- The Nuosu Book of Origins: A Creation Epic from Southwest China by Mark Bender and Aku Wuwu
We are currently witnessing a massive loss of cultures on a global scale. The world is facing a fast-paced change, particularly with regard to indigenous people. Diversity is shrinking, something we can regret but not impede. Globalization processes, Western perceptions of modern ways of living, greed for profit, resource depletion—there are many reasons why indigenous diversity is vanishing.

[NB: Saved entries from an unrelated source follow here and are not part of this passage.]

Lemma promoteLoop_total fuel : forall c retOps now,
  WF c -> (length (Buckets_ListOperator (wop c)) < fuel)%nat ->
  exists c' r, promoteLoop fuel c retOps now = Ret (c', r).
Proof.
  induction fuel as [| fuel IH]; intros c retOps now Hwf Hlen; simpl; [lia |].
  destruct (Buckets_GetOperator (wop c)) as [got w] eqn:Hg.
  pose proof (draw_calm _ _ _ Hg) as C0.
  destruct got as [ops |]; [| eauto].
  destruct (GetOperator_drawn _ _ _ Hg) as (Hne & Hsub & Hshrink).
  destruct ops as [| first rest] eqn:Hops; [contradiction |]. rewrite <- Hops in *.
  assert (Hwf0 : WF (set_wop c w)) by (eapply WF_calm; eauto).
  assert (Hv0 : Forall (valid (set_wop c w)) ops).
  { apply Forall_forall. intros p Hp. eapply calm_valid; [exact C0 |].
    eapply wf_wait; [exact Hwf |]. apply Hsub. exact Hp. }
  assert (Hfirst : valid (set_wop c w) first).
  { rewrite Forall_forall in Hv0. apply Hv0. rewrite Hops. left. }
  destruct (deref_valid _ _ Hfirst) as [firstOp Hd]. rewrite Hd. simpl.
  destruct (admissible_total (set_wop c w) ops now Hwf0 Hv0) as (c1 & ok & H1).
  rewrite H1. simpl.
  pose proof (admissible_quiet _ _ _ _ _ H1) as Q1.
  destruct ok; simpl.
  - destruct (anyHotSplit_total (wopStatusAdd c1 (Desc firstOp) (-1)) ops) as [cont Hc].
    { eapply Forall_valid_quiet; [| exact Hv0].
      eapply quiet_trans; [exact Q1 | apply wopStatusAdd_quiet]. }
    rewrite Hc. simpl. destruct cont; [| eauto].
    apply IH.
    + eapply WF_quiet; [apply wopStatusAdd_quiet |]. eapply WF_quiet; eauto.
    + simpl. rewrite (quiet_wop _ _ Q1). simpl. lia.
  - destruct (cancelAndBury_total ops c1 now) as (c2 & H2).
    { eapply Forall_valid_quiet; eauto. }
    rewrite H2. simpl.
    pose proof (cancelAndBury_quiet _ _ _ _ H2) as Q2.
    apply IH.
    + eapply WF_quiet; [apply wopStatusAdd_quiet |].
      eapply WF_quiet; [exact Q2 |]. eapply WF_quiet; eauto.
    + simpl. rewrite (quiet_wop _ _ Q2), (quiet_wop _ _ Q1). simpl. lia.
Qed.
(** * Verification of the invoice field extractor (extractor.py)

    A shallow embedding of the normalisers, the amount extractor, the
    field extractor, the text reader and the loop of [main] of
    [extractor.py], together with the parts of the
    Python runtime they rest on: [str] values as sequences of Unicode code
    points, the backtracking matcher behind [re.search] / [re.findall] /
    [re.sub], IEEE-754 binary64 numbers for [float], and dictionaries as
    finite maps. *)

From Stdlib Require Import ZArith List Bool Lia String Ascii.
From Stdlib Require Import Floats.SpecFloat.
From stdpp Require Import gmap strings list fin_maps.

(** ** Python strings *)

(** A Python [str] is a sequence of Unicode code points. *)
Definition codepoint := Z.
Definition pystr := list codepoint.

(** ASCII literals are written as Rocq strings and converted. *)
Definition py (s : string) : pystr :=
  List.map (fun a => Z.of_N (N_of_ascii a)) (list_ascii_of_string s).

(** ** Character classes of the Python 3.11 runtime (Unicode 14.0) *)

Module Unicode.

Definition in_ranges (t : list (Z * Z)) (c : codepoint) : bool :=
  existsb (fun r => (fst r <=? c)%Z && (c <=? snd r)%Z) t.

(** [str.isspace], which is also [\s] of [re] on [str] patterns. *)
Definition space_ranges : list (Z * Z) :=
  [
    (9, 13); (28, 32); (133, 133); (160, 160); (5760, 5760); (8192, 8202);
    (8232, 8233); (8239, 8239); (8287, 8287); (12288, 12288)
  ]%Z.
Lemma all_chars_app (p : ascii → bool) (a b : string) :
  PyStr.all_chars p (a +:+ b) = PyStr.all_chars p a && PyStr.all_chars p b.
Proof. induction a as [|c r IH]; simpl; [done|]. by rewrite IH, andb_assoc. Qed.

Lemma is_digit_ascii (c : ascii) :
  PyStr.is_digit c = true → PyStr.is_ascii_char c = true.
Proof.
  destruct c as [[|] [|] [|] [|] [|] [|] [|] [|]]; vm_compute; intros H;
    (discriminate H || done).
Qed.

Lemma digits_ascii (s : string) :
  PyStr.all_chars PyStr.is_digit s = true → PyStr.is_ascii s = true.
Proof. apply all_chars_impl, is_digit_ascii. Qed.

Lemma str_ascii (n : Z) : PyStr.is_ascii (PyStr.str n) = true.
Proof.
  pose proof (λ d, digits_ascii _ (digits_string_of_uint d)) as Hd.
  unfold PyStr.str. destruct n as [|p|p]; [done|apply Hd|].
  change (PyStr.is_ascii_char "-"
          && PyStr.is_ascii (NilEmpty.string_of_uint (Pos.to_uint p)) = true).
  by rewrite Hd.
Qed.

(** On an ASCII text [int()] needs no Unicode table. *)
Lemma int_on_ascii `{Unicode} (s : string) :
  PyStr.is_ascii s = true → PyStr.int s = PyStr.int_ascii s.
Proof. intros Hs. unfold PyStr.int. by rewrite Hs. Qed.

Lemma int_str_newline `{Unicode} (n : Z) :
  PyStr.int (PyStr.str n +:+ newline) = Ok n.
Proof.
  rewrite int_on_ascii; [apply int_ascii_str_newline|].
  unfold PyStr.is_ascii. rewrite all_chars_app.
  fold (PyStr.is_ascii (PyStr.str n)). by rewrite str_ascii.
Qed.

Lemma repr_label_no_newline (l : option label) :
  PyStr.all_chars PyStr.not_newline (repr_label l) = true.
Proof. by destruct l as [[|]|]. Qed.

Lemma repr_labels_no_newline (ls : list (option label)) :
  PyStr.all_chars PyStr.not_newline (repr_labels ls) = true.
Proof.
  unfold repr_labels. rewrite !all_chars_app. simpl. rewrite andb_true_r.
  induction ls as [|l [|l' ls'] IH]; [done|..].
  - apply repr_label_no_newline.
  - change (join_comma_space (repr_label <$> l :: l' :: ls'))
      with (repr_label l +:+ ", " +:+ join_comma_space (repr_label <$> l' :: ls')).
    rewrite !all_chars_app, IH, repr_label_no_newline. done.
Qed.

Lemma remove_char_app (c : ascii) (a b : string) :
  PyStr.remove_char c (a +:+ b) = PyStr.remove_char c a +:+ PyStr.remove_char c b.
Proof.
  induction a as [|d r IH]; simpl; [done|].
  destruct (Ascii.eqb d c); simpl; by rewrite IH.
Qed.

Lemma strip_repr_label (l : option label) :
  PyStr.remove_char "'" (PyStr.remove_char " " (repr_label l)) = stripped_label l.
Proof. by destruct l as [[|]|]. Qed.

Lemma strip_join (ls : list (option label)) :
  PyStr.remove_char "'" (PyStr.remove_char " " (join_comma_space (repr_label <$> ls)))
  = join_comma (stripped_label <$> ls).
Proof.
  induction ls as [|l [|l' ls'] IH]; [done|..].
  - apply strip_repr_label.
  - change (join_comma_space (repr_label <$> l :: l' :: ls'))
      with (repr_label l +:+ ", " +:+ join_comma_space (repr_label <$> l' :: ls')).
    rewrite !remove_char_app, IH, strip_repr_label. done.
Qed.

Lemma length_append (a b : string) :
  String.length (a +:+ b) = (String.length a + String.length b)%nat.
Proof. induction a as [|c r IH]; simpl; [done | by rewrite IH]. Qed.

Lemma take_append (a b : string) : PyStr.take (String.length a) (a +:+ b) = a.
Proof. induction a as [|c r IH]; simpl; [by destruct b | by rewrite IH]. Qed.

Lemma slice_brackets (body : string) :
  PyStr.slice_1_m2 ("[" +:+ body +:+ "]" +:+ newline) = body.
Proof.
  unfold PyStr.slice_1_m2. simpl. rewrite length_append. simpl.
  replace (String.length body + 2 - 1 - 1)%nat with (String.length body) by lia.
  apply take_append.
Qed.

In this remarkable book, we read about the imagined origins of one of China's multitude of ethnic groups, the Nuosu people (a group officially belonging to the Yi nationality) living in the Liangshan Mountains in southern Sichuan Province and northern Yunnan Province. As the renowned social anthropologist Stevan Harrell writes in his Foreword, The Book of Origins is the story the Nuosu "tell themselves about how they got where they are and how they fit in – to the cosmos, the spirit world, the natural world, and the social world" (p. vii). The Book of Origins, which for many centuries existed solely in oral form or written in Nuosu script on specific scrolls, is still recited at important rituals and ceremonies such as funerals and weddings.
The Yi are the sixth-largest ethnic minority in China and their language belongs to the Tibeto-Burman group. There are about ten million Yi people living in China, primarily in the southwestern provinces of Sichuan, Yunnan, and Guizhou, with a small number in Guangxi. Approximately 2.5 million Yi, the Liangshan Yi in southern Sichuan Province (Liangshan Yi Autonomous Prefecture), and some Yi in northwestern Yunnan Province call themselves Nuosu in their own language.
The translators and editors of The Book of Origins are Mark Bender (professor of East Asian languages and literatures at Ohio State University) and Aku Wuwu (professor and associate dean of the College of Yi Studies at the Southwestern University of Nationalities in Chengdu/Sichuan and a renowned poet). The two scholars collaborated with Jjivot Zopqu, a Nuosu traditional mediator and an expert on traditional Yi texts. The three have taken on the weighty task of translating the Yi epic from the Nuosu language into Chinese and from the latter into English, which meant that they had to "deal with a lot of obscure terms, puzzling ellipses, unfamiliar names for people and places, and obtuse allusions" (p. vii), as they explain. They have done a splendid job in mastering this tremendous challenge. [End Page 171]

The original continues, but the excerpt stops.